Extract the lines from the first line of the records below through the line containing "(** The iterators without their ranges *)", inclusive, and reproduce them exactly as written.

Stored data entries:
+++

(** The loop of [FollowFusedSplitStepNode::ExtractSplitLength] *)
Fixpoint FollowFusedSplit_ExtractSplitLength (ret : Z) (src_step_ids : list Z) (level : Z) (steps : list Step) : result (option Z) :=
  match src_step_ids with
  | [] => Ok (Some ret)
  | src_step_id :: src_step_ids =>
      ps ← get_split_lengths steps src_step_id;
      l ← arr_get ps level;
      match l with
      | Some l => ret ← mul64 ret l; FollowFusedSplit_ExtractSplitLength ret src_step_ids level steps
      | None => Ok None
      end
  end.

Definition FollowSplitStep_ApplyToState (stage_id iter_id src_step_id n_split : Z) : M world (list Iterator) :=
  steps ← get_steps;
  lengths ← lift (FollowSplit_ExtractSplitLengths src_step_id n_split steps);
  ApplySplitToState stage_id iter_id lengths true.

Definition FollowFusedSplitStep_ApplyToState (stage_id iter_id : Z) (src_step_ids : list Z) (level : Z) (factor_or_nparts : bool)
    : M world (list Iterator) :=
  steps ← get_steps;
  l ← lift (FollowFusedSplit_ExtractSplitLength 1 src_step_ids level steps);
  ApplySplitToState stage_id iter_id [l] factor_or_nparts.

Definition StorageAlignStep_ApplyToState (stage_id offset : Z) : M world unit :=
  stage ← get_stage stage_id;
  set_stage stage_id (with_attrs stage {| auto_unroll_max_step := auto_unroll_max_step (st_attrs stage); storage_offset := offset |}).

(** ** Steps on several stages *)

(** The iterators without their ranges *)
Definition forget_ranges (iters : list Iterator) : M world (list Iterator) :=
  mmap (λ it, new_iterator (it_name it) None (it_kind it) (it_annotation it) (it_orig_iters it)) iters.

+++

Answer section:
(** The loop of [FollowFusedSplitStepNode::ExtractSplitLength] *)
Fixpoint FollowFusedSplit_ExtractSplitLength (ret : Z) (src_step_ids : list Z) (level : Z) (steps : list Step) : result (option Z) :=
  match src_step_ids with
  | [] => Ok (Some ret)
  | src_step_id :: src_step_ids =>
      ps ← get_split_lengths steps src_step_id;
      l ← arr_get ps level;
      match l with
      | Some l => ret ← mul64 ret l; FollowFusedSplit_ExtractSplitLength ret src_step_ids level steps
      | None => Ok None
      end
  end.

Definition FollowSplitStep_ApplyToState (stage_id iter_id src_step_id n_split : Z) : M world (list Iterator) :=
  steps ← get_steps;
  lengths ← lift (FollowSplit_ExtractSplitLengths src_step_id n_split steps);
  ApplySplitToState stage_id iter_id lengths true.

Definition FollowFusedSplitStep_ApplyToState (stage_id iter_id : Z) (src_step_ids : list Z) (level : Z) (factor_or_nparts : bool)
    : M world (list Iterator) :=
  steps ← get_steps;
  l ← lift (FollowFusedSplit_ExtractSplitLength 1 src_step_ids level steps);
  ApplySplitToState stage_id iter_id [l] factor_or_nparts.

Definition StorageAlignStep_ApplyToState (stage_id offset : Z) : M world unit :=
  stage ← get_stage stage_id;
  set_stage stage_id (with_attrs stage {| auto_unroll_max_step := auto_unroll_max_step (st_attrs stage); storage_offset := offset |}).

(** ** Steps on several stages *)

(** The iterators without their ranges *)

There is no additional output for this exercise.